Toutefois, à mesure que les recettes pétrolières augmentaient, les marchés mondiaux ont permis au gouvernement de contracter des emprunts plus importants.
« Ce que l’on constate en Équateur, c’est qu’à chaque fois qu’il y a un boom pétrolier dans le pays, la dette publique monte en flèche », a déclaré Julian P. Diaz, professeur d’économie à l’université Loyola de Chicago.
Les économistes affirment que les pays pauvres peuvent être des proies faciles pour ce type de piège de la dette parce qu’ils ont des économies et des infrastructures moins robustes au départ et qu’ils ont tendance à emprunter à des taux d’intérêt beaucoup plus élevés parce qu’ils sont considérés comme des emprunteurs plus risqués.
« Il est évident que nous avons une dette monstrueuse », a admis M. Santos. Mais s’il reconnaît que le pétrole a contribué au problème, il considère également que le pétrole est la solution. Avec davantage de développement minier et extractif, « le pays sera en mesure de sortir de l’endettement », a-t-il déclaré.
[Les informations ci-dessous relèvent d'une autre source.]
Lemma LCD_Puts_on_witness :
  wire s_on (evs (LCD_Puts COUNTS_32768 ready_DIN (hello ++ EOS :: hello) s_on))
  = map Data [72; 101; 108; 108; 111].
Proof.
  refine (proj2 (LCD_Puts_on COUNTS_32768 ready_DIN hello hello s_on _ _ _)).
  - apply hello_no_EOS.
  - reflexivity.
  - apply ready_DIN_responsive.
Defined.

Lemma write_leaves_bus_driven_witness :
  DOUT (st (DataWrite COUNTS_32768 late_DIN 0x41 s_on)) = 0x4100 /\
  pin_RS (st (DataWrite COUNTS_32768 late_DIN 0x41 s_on)) = true.
Proof.
  destruct (write_leaves_bus_driven COUNTS_32768 late_DIN 0x41 s_on
              (late_DIN_responsive _)) as (_ & _ & D & _ & R & _).
  split; [exact D | exact R].
Defined.

Lemma timeout_leaves_bus_reading_witness :
  MODEH (st (CmdWrite COUNTS_32768 busy_DIN 0x01 s_on)) = LCD_DATA_MODE_IN /\
  pin_RW (st (CmdWrite COUNTS_32768 busy_DIN 0x01 s_on)) = true.
Proof.
  destruct (timeout_leaves_bus_reading COUNTS_32768 busy_DIN 0x01 s_on)
    as ((Hm & _ & Hrw & _) & _).
  - vm_compute; lia.
  - apply busy_DIN_stuck.
  - split; [exact Hm | exact Hrw].
Defined.

Lemma LCD_WriteLine_bad_line_witness :
  LCD_WriteLine DOGM162_X DOGM162_Y COUNTS_32768 false ready_DIN 3 hello s_on
  = mkOut [] s_on (Done hello).
Proof.
  apply (LCD_WriteLine_bad_line DOGM162_X DOGM162_Y COUNTS_32768 false ready_DIN
           3 hello s_on).
  right. lia.
Defined.

Lemma LCD_WriteLine_off_witness :
  LCD_WriteLine DOGM162_X DOGM162_Y COUNTS_32768 true ready_DIN
    1 (hello ++ EOS :: hello_rest) s_off
  = mkOut [] s_off
      (Done (list_byte_of_string "Hello           " ++ EOS :: repeat x00 3)).
Proof.
  apply (LCD_WriteLine_off DOGM162_X DOGM162_Y COUNTS_32768 true ready_DIN
           1 hello hello_rest s_off).
  - left; reflexivity.
  - unfold DOGM162_X; lia.
  - apply hello_no_EOS.
  - vm_compute; reflexivity.
  - reflexivity.
Defined.

Lemma LCD_WriteLine_again_witness :
  exists buffer',
    val (LCD_WriteLine DOGM162_X DOGM162_Y COUNTS_32768 true ready_DIN
           1 (hello ++ EOS :: hello_rest) s_on) = Done buffer' /\
    val (LCD_WriteLine DOGM162_X DOGM162_Y COUNTS_32768 true ready_DIN
           2 buffer' s_off) = Done buffer'.
Proof.
  apply (LCD_WriteLine_again DOGM162_X DOGM162_Y COUNTS_32768 true ready_DIN
           1 2 hello hello_rest s_on s_off).
  - left; reflexivity.
  - right; reflexivity.
  - unfold DOGM162_X; lia.
  - unfold DOGM162_Y; lia.
  - apply hello_no_EOS.
  - vm_compute; reflexivity.
Defined.

Lemma LCD_WriteLine_after_PowerOn_witness :
  wire (st (LCD_PowerOn COUNTS_32768 ready_DIN s_off))
       (evs (LCD_WriteLine DOGM162_X DOGM162_Y COUNTS_32768 true ready_DIN
               2 (hello ++ EOS :: hello_rest) (st (LCD_PowerOn COUNTS_32768 ready_DIN s_off))))
  = Cmd 0xC0
    :: map (fun c => Data (char_code c)) (list_byte_of_string "Hello           ").
Proof.
  apply (LCD_WriteLine_after_PowerOn DOGM162_X DOGM162_Y COUNTS_32768 true ready_DIN
           2 hello hello_rest s_off).
  - right; reflexivity.
  - unfold DOGM162_X; lia.
  - unfold DOGM162_Y; lia.
  - apply hello_no_EOS.
  - vm_compute; reflexivity.
  - apply ready_DIN_responsive.
Defined.

Lemma LCD_vPrintf_line_witness :
  wire s_on (evs (LCD_vPrintf DOGM162_X DOGM162_Y COUNTS_32768 true ready_DIN
                    unit copy_format stack_zero 1 (hello ++ [EOS]) tt s_on))
  = Cmd 0x80
    :: map (fun c => Data (char_code c)) (list_byte_of_string "Hello           ").
Proof.
  refine (proj2 (LCD_vPrintf_line DOGM162_X DOGM162_Y COUNTS_32768 true ready_DIN
                   unit copy_format stack_zero 1 (hello ++ [EOS]) tt 5 s_on
                   _ _ _ _ _ _ _ _ _)).
  - left; reflexivity.
  - unfold DOGM162_X; lia.
  - unfold DOGM162_Y; lia.
  - reflexivity.
  - lia.
  - apply hello_no_EOS.
  - vm_compute; lia.
  - reflexivity.
  - apply ready_DIN_responsive.
Defined.


Lemma LCD_PowerOn_dead_controller_witness :
  wire s_off (evs (LCD_PowerOn COUNTS_32768 busy_DIN s_off)) = [] /\
  l_flgLCD_IsOn (st (LCD_PowerOn COUNTS_32768 busy_DIN s_off)) = true.
Proof.
  destruct (LCD_PowerOn_dead_controller COUNTS_32768 busy_DIN s_off) as (_ & W & F).
  - reflexivity.
  - intros n. reflexivity.
  - split; [exact W | exact F].
Defined.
Cependant, les bénéfices économiques ont à peine atteint les communautés qui vivent à proximité des exploitations pétrolières depuis des décennies. Plus de la moitié des habitants de la région amazonienne de l’Équateur, d’où provient la grande majorité du pétrole du pays, sont pauvres.
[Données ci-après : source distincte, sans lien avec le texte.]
(** C2, amended.  A fresh queue under the default limit of 5 has a
    listener; seven tasks are enqueued and the dispatch cycle runs.  The
    first activation event carries the first five tasks and two are
    pending.  After one [completeTask] that matches an active task no
    event is fired, four tasks are active and the same two are pending.
    The same holds after any [completeTask] calls that leave a task
    active, as after two, three or four completions: no dispatch cycle
    is scheduled, no event is fired and the two tasks stay pending.
    Only the calls that remove all five active tasks schedule a cycle;
    its event carries the two remaining tasks and none is pending. *)
Theorem seven_tasks_under_limit_five (ts : list T) (item : P) (items : list P) :
  length ts = 7%nat ->
  (exists t, t ∈ take 5 ts /\ filter item t = true) ->
  Forall2 (fun i t => filter i t = true) items (take 5 ts) ->
  let s1 := flushTimers filter (run filter (OnTaskActivation :: (Enqueue <$> ts)) fresh) in
  let s2 := flushTimers filter (completeTask filter item s1) in
  let s3 := flushTimers filter (run filter (CompleteTask <$> items) s1) in
  (delivered s1 = [take 5 ts] /\ activeTasks s1 = take 5 ts /\ eventQueue s1 = drop 5 ts) /\
  (delivered s2 = delivered s1 /\ length (activeTasks s2) = 4%nat
   /\ eventQueue s2 = drop 5 ts) /\
  (forall descriptors : list P,
     activeTasks (run filter (CompleteTask <$> descriptors) s1) <> [] ->
     timers (run filter (CompleteTask <$> descriptors) s1) = 0%nat
     /\ delivered (flushTimers filter (run filter (CompleteTask <$> descriptors) s1))
        = delivered s1
     /\ eventQueue (flushTimers filter (run filter (CompleteTask <$> descriptors) s1))
        = drop 5 ts) /\
  (forall n, (n < 5)%nat ->
     activeTasks (run filter (CompleteTask <$> take n items) s1) = drop n (take 5 ts)
     /\ activeTasks (run filter (CompleteTask <$> take n items) s1) <> []) /\
  (timers (run filter (CompleteTask <$> items) s1) = 1%nat
   /\ delivered s3 = [take 5 ts; drop 5 ts] /\ activeTasks s3 = drop 5 ts
   /\ eventQueue s3 = []).
Proof.
  intros Hlen Hone Hall.
  destruct ts as [|t1 [|t2 [|t3 [|t4 [|t5 [|t6 [|t7 [|]]]]]]]]; try discriminate Hlen.
  intros s1.
  assert (Hs1 : delivered s1 = [[t1; t2; t3; t4; t5]]
                /\ activeTasks s1 = [t1; t2; t3; t4; t5]
                /\ eventQueue s1 = [t6; t7]
                /\ timers s1 = 0%nat /\ isLoopScheduled s1 = false
                /\ MAX_CONCURRENCY s1 = 5
                /\ hasListeners (_onTaskActivation s1) = true)
    by (vm_compute; done).
  destruct Hs1 as (Hd1 & Ha1 & Hq1 & Ht1 & Hl1 & Hm1 & Hh1).
  clearbody s1. simpl take in *. simpl drop in *.
  rewrite <- Ha1 in Hone, Hall.
  intros s2 s3.
  destruct (completeTask_in_order items s1 Hall)
    as (Ha & Hq & Hm & Hl & He & Hd & _ & Ht); [by rewrite Ha1|].
  rewrite Hq1 in Ht. simpl in Ht.
  split_and!; try done.
  (* one completion: four tasks stay active, so no timer is set *)
  1-3: pose proof (completeTask_match item s1 Hone) as Hfour;
       destruct (completeTask_fields item s1) as (_ & _ & Hd2 & _ & Ht2);
       destruct (completeTask_lists item s1) as (Hq2 & _);
       rewrite Hfour, Ha1 in Ht2; simpl in Ht2;
       subst s2; rewrite flushTimers_none by congruence.
  1-3: rewrite ?Hfour, ?Ha1; first [congruence | reflexivity].
  (* while a task is active: nothing is scheduled *)
  - intros descriptors Hactive.
    destruct (completeTask_run_while_active descriptors s1 Hactive)
      as (Htim & Hdel & Hpend & _).
    rewrite flushTimers_none by congruence. split_and!; congruence.
  (* the first n < 5 completions leave 5 - n tasks active *)
  - intros n Hn. rewrite (completeTask_in_order_prefix items n s1 Hall), Ha1.
    split; [done|].
    do 5 (destruct n as [|n]; [done|]). lia.
  (* all five completed: one timer is set, and its cycle fires *)
  - congruence.
  - subst s3; rewrite flushTimers_one by congruence.
    set (s := set_timers 0 _).
    assert (Hidle : isLoopScheduled s = false) by (subst s; simpl; congruence).
    destruct (queueLoop_output s Hidle) as [Hout _].
    destruct (queueLoop_fields s Hidle) as (Hpend & Hact & _).
    rewrite Hout, Hact; subst s; simpl.
    rewrite ?He, ?Hh1, ?Hd, ?Hd1, ?Hm, ?Hm1, ?Hq, ?Hq1, ?Ha; done.
  - subst s3; rewrite flushTimers_one by congruence.
    set (s := set_timers 0 _).
    assert (Hidle : isLoopScheduled s = false) by (subst s; simpl; congruence).
    destruct (queueLoop_fields s Hidle) as (Hpend & Hact & _).
    rewrite Hact; subst s; simpl.
    rewrite ?Hm, ?Hm1, ?Hq, ?Hq1, ?Ha; done.
  - subst s3; rewrite flushTimers_one by congruence.
    set (s := set_timers 0 _).
    assert (Hidle : isLoopScheduled s = false) by (subst s; simpl; congruence).
    destruct (queueLoop_fields s Hidle) as (Hpend & Hact & _).
    rewrite Hpend; subst s; simpl.
    rewrite ?Hm, ?Hm1, ?Hq, ?Hq1, ?Ha; done.
Qed.

(** The flags and the environment after [enqueue]. *)
Lemma enqueue_fields (task : T) (s : State) :
  isLoopScheduled (enqueue task s) = isLoopScheduled s /\
  _onTaskActivation (enqueue task s) = _onTaskActivation s /\
  delivered (enqueue task s) = delivered s /\
  isDispatching (enqueue task s) = true /\
  timers (enqueue task s) = (if isDispatching s then timers s else S (timers s)).
Proof.
  unfold enqueue. simpl.
  destruct (isDispatching s) eqn:Hdispatching; simpl; rewrite ?Hdispatching; done.
Qed.

Lemma fired_since_app (s s' : State) (evs : list (list T)) :
  delivered s' = delivered s ++ evs -> fired_since s s' = evs.
Proof. intros Hd. unfold fired_since. rewrite Hd. apply drop_app_length. Qed.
Ramiro Paez Rivera, un cadre qui a travaillé pour plusieurs compagnies pétrolières dans la région, a déclaré qu’il incombait au gouvernement de faire bon usage des taxes payées par les compagnies pétrolières.
« Nous payons des millions de dollars et les gens n’ont pas d’eau propre », a-t-il déclaré.
L’année dernière, des milliers d’indigènes équatoriens ont participé à une grève de 18 jours qui a interrompu une grande partie des activités pétrolières du pays. « Nous ne voulons pas de pétrole », a déclaré Leonidas Iza, président de la Confédération des nationalités indigènes de l’Équateur, l’organisation qui a contribué à diriger les manifestations.
Mais si les manifestants ont exigé l’arrêt des plans du président visant à redoubler la production de pétrole, ils ont également insisté pour que le gouvernement réduise les prix de l’essence, une mesure qui tend à augmenter la demande de carburant.
« Il y a une dure réalité : au cours des 50 dernières années, nos économies sont devenues dépendantes du pétrole », a reconnu M. Iza.
« Le monde nous a laissé tomber ».
En 2007, la proposition de laisser le pétrole dans le sol était une tentative de tracer une voie différente. Une personnalité surprenante a soutenu cette proposition : le ministre de l’énergie Alberto Acosta.
C’était le « ministre du pétrole qui proposait de ne pas extraire le pétrole », se souvient M. Acosta.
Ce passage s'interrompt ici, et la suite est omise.